The overlapped I/O with events model is similar to the WSAEventSelect in terms of scalability. Both models rely on thread pools for event notification, and both reach a limit at which the thread switching overhead becomes a factor in how well it handles client communication. The performance numbers for this model almost exactly mirror that of WSAEventSelect. It does surprisingly well until the number of threads increases.

The last entry is for overlapped I/O with completion ports, which is the best performing of all the I/O models. The memory usage (both user and non-paged pool) and accepted clients are similar to both the overlapped I/O with events and WSAEventSelect model. However, the real difference is in CPU usage. The completion port model used only around 60 percent of the CPU, but the other two models required substantially more horsepower to maintain the same number of connections. Another

significant difference is that the completion port model also allowed for slightly better throughput.

While carrying out these tests, it became apparent that there was a limitation introduced due to the nature of the data interaction between client and server. The server is designed to be an echo server such that all data received from the client was sent back. Also, each client continually sends data (even if it's at a lower rate) to the server. This results in data always pending on the server's socket (either in the TCP buffers or in AFD's per-socket buffers, which are all non-paged pool). For the three well-performing models, only a single receive is performed at a time; however, this means that for the majority of the time, there is still data pending. It is possible to modify the server to perform a

non-blocking receive once data is indicated on the connection. This would drain the data buffered on the machine. The drawback to this approach in this instance is that the client is constantly sending and it is possible that the non-blocking receive could return a great deal of data, which would lead to starvation of other connections (as the thread or completion thread would not be able to handle other events or completion notices). Typically, calling a non-blocking receive until WSAEWOULDBLOCK works on connections where data is transmitted in intervals and not in a continuous manner.

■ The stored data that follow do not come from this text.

Lemma health_status_cases (r : float) :
  (r <= 30 /\ health_status r = "Excelente") \/
  (30 < r <= 50 /\ health_status r = "Boa") \/
  (50 < r /\ health_status r = "Atenção Necessária").
Proof.
  unfold health_status.
  destruct (Qle_bool 70 (100 - r)) eqn:E1.
  - apply Qle_bool_iff in E1. left. split; [lra | reflexivity].
  - assert (~ 70 <= 100 - r) as N1
      by (rewrite <- Qle_bool_iff, E1; discriminate).
    destruct (Qle_bool 50 (100 - r)) eqn:E2.
    + apply Qle_bool_iff in E2. right. left. split; [|reflexivity].
      split; [apply Qnot_le_lt; intros H; apply N1; lra | lra].
    + assert (~ 50 <= 100 - r) as N2
        by (rewrite <- Qle_bool_iff, E2; discriminate).
      right. right. split; [|reflexivity].
      apply Qnot_le_lt. intros H. apply N2. lra.
Qed.

(** X9. The two readings of the risk index on the overview page agree at
    the ends and not in the middle: a risk level "Baixo" always comes with the
    health status "Excelente" and a risk level "Alto" with "Atenção
    Necessária", while the level "Médio" comes with "Excelente" at an index of
    exactly 30, with "Boa" up to 50 and with "Atenção Necessária" above. *)
Theorem risk_level_against_health_status (r : float) :
  (risk_level r = "Baixo" -> health_status r = "Excelente") /\
  (risk_level r = "Alto" -> health_status r = "Atenção Necessária") /\
  (risk_level r = "Médio" ->
   (health_status r = "Excelente" <-> r == 30) /\
   (health_status r = "Boa" <-> 30 < r <= 50) /\
   (health_status r = "Atenção Necessária" <-> 50 < r)).
Proof.
  destruct (risk_level_cases r) as [[B ->] | [[B ->] | [B ->]]];
    destruct (health_status_cases r) as [[H ->] | [[H ->] | [H ->]]];
    repeat split; intros; try discriminate; try reflexivity; try lra.
Qed.

Lemma risk_level_against_health_status_witness :
  risk_level 30 = "Médio" /\ health_status 30 = "Excelente".
Proof.
  destruct (risk_level_against_health_status 30) as (_ & _ & H).
  destruct (H eq_refl) as ((_ & H30) & _ & _).
  split; [reflexivity | apply H30; reflexivity].
Defined.

(** ** The chart of the risk components *)

Lemma chart_liquidity_against_score (ldr : float) :
  let chart := py_min (py_abs (ldr - 90) * (1 # 2)) 20 in
  liquidity_score ldr <= chart <= liquidity_score ldr + 5 /\
  (chart == liquidity_score ldr <-> ldr <= 40 \/ ldr == 90 \/ 140 <= ldr).
Proof.
  cbv zeta. unfold py_abs, liquidity_score.
  destruct (Qlt_le_dec (ldr - 90) 0) as [Hs | Hs];
    [rewrite (Qabs_neg (ldr - 90)) by lra | rewrite (Qabs_pos (ldr - 90)) by lra];
    destruct (Qltb ldr 80) eqn:E1;
    destruct (Qltb 100 ldr) eqn:E2;
    rewrite ?Qltb_true, ?Qltb_false in *;
    match goal with
    | |- context [py_min ?a 20 <= py_min ?b 20 <= _] =>
        destruct (py_min_cases a 20) as [[Ha ->] | [Ha ->]];
        destruct (py_min_cases b 20) as [[Hb ->] | [Hb ->]]
    end;
    try lra;
    (split; [lra|]); (split; [intros H | intros [H | [H | H]]]); try lra;
    try (left; lra); try (right; left; lra); try (right; right; lra).
Qed.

From these performance numbers it is easily deduced that WSAEventSelect and overlapped I/O offer the best performance. For the two event based models, setting up a thread pool for handling event notification is cumbersome but still allows for excellent performance for a moderately stressed server.

Once the connections increase and the number of threads increases, then scalability becomes an issue as more CPU is consumed for context switching between threads. The completion port model still offers the ultimate scalability because CPU usage is less of a factor as the number of clients increases.